┏━━
Lemma blocks_equal_view a b : blocks_equal a b = true -> blocks_view a = blocks_view b.
Proof using Type.
  unfold blocks_equal. rewrite andb_true_iff, bool_decide_eq_true, forallb_forall. intros [Hs Hf].
  rewrite !blocks_view_kmap. f_equal. apply map_subseteq_size_eq; [|by rewrite !map_size_fmap, Hs].
  apply map_subseteq_spec. intros t h. rewrite !lookup_fmap, fmap_Some. intros (x & Hx & ->).
  specialize (Hf (t, x)). rewrite <- list_elem_of_In, elem_of_map_to_list in Hf. specialize (Hf Hx). simpl in Hf.
  destruct (b !! t) as [y|]; [|done]. unfold Block_Equals in Hf. reflect_bool. simpl. congruence.
Qed.

(** ** What keeps a view in agreement *)

(** Events after which a view agrees with a state bring any view that agrees with it
    back to one that agrees. *)
Lemma agrees_later v v' es st : agrees (foldl apply_event v es) st -> agrees v' st -> agrees (foldl apply_event v' es) st.
Proof using Type.
  intros [H1 H2 H3 H4 H5 H6] [G1 G2 G3 G4 G5 G6].
  rewrite (fold_component _ _ apply_status) in H1. rewrite (fold_component _ _ apply_methods) in H2.
  rewrite (fold_component _ _ apply_bounds) in H3. rewrite (fold_component _ _ apply_blocks) in H4.
  rewrite (fold_component _ _ apply_subs) in H5. rewrite (fold_component _ _ apply_nodes) in H6.
  split.
  - rewrite (fold_component _ _ apply_status). revert H1. by destruct (last (omap ev_status es)).
  - rewrite (fold_component _ _ apply_methods). revert H2. by destruct (last (omap ev_methods es)).
  - rewrite (fold_component _ _ apply_bounds). revert H3. by destruct (last (omap ev_bounds es)).
  - rewrite (fold_component _ _ apply_blocks). revert H4. by destruct (last (omap ev_blocks es)).
  - rewrite (fold_component _ _ apply_subs). revert H5. by destruct (last (omap ev_subs es)).
  - rewrite (fold_component _ _ apply_nodes). revert H6. by destruct (last (omap ev_nodes es)).
Qed.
┗━━
▶ _Task details_
Restate all the material above, keeping each word as it is.

▶ _The completed task_
Lemma blocks_equal_view a b : blocks_equal a b = true -> blocks_view a = blocks_view b.
Proof using Type.
  unfold blocks_equal. rewrite andb_true_iff, bool_decide_eq_true, forallb_forall. intros [Hs Hf].
  rewrite !blocks_view_kmap. f_equal. apply map_subseteq_size_eq; [|by rewrite !map_size_fmap, Hs].
  apply map_subseteq_spec. intros t h. rewrite !lookup_fmap, fmap_Some. intros (x & Hx & ->).
  specialize (Hf (t, x)). rewrite <- list_elem_of_In, elem_of_map_to_list in Hf. specialize (Hf Hx). simpl in Hf.
  destruct (b !! t) as [y|]; [|done]. unfold Block_Equals in Hf. reflect_bool. simpl. congruence.
Qed.

(** ** What keeps a view in agreement *)

(** Events after which a view agrees with a state bring any view that agrees with it
    back to one that agrees. *)
Lemma agrees_later v v' es st : agrees (foldl apply_event v es) st -> agrees v' st -> agrees (foldl apply_event v' es) st.
Proof using Type.
  intros [H1 H2 H3 H4 H5 H6] [G1 G2 G3 G4 G5 G6].
  rewrite (fold_component _ _ apply_status) in H1. rewrite (fold_component _ _ apply_methods) in H2.
  rewrite (fold_component _ _ apply_bounds) in H3. rewrite (fold_component _ _ apply_blocks) in H4.
  rewrite (fold_component _ _ apply_subs) in H5. rewrite (fold_component _ _ apply_nodes) in H6.
  split.
  - rewrite (fold_component _ _ apply_status). revert H1. by destruct (last (omap ev_status es)).
  - rewrite (fold_component _ _ apply_methods). revert H2. by destruct (last (omap ev_methods es)).
  - rewrite (fold_component _ _ apply_bounds). revert H3. by destruct (last (omap ev_bounds es)).
  - rewrite (fold_component _ _ apply_blocks). revert H4. by destruct (last (omap ev_blocks es)).
  - rewrite (fold_component _ _ apply_subs). revert H5. by destruct (last (omap ev_subs es)).
  - rewrite (fold_component _ _ apply_nodes). revert H6. by destruct (last (omap ev_nodes es)).
Qed.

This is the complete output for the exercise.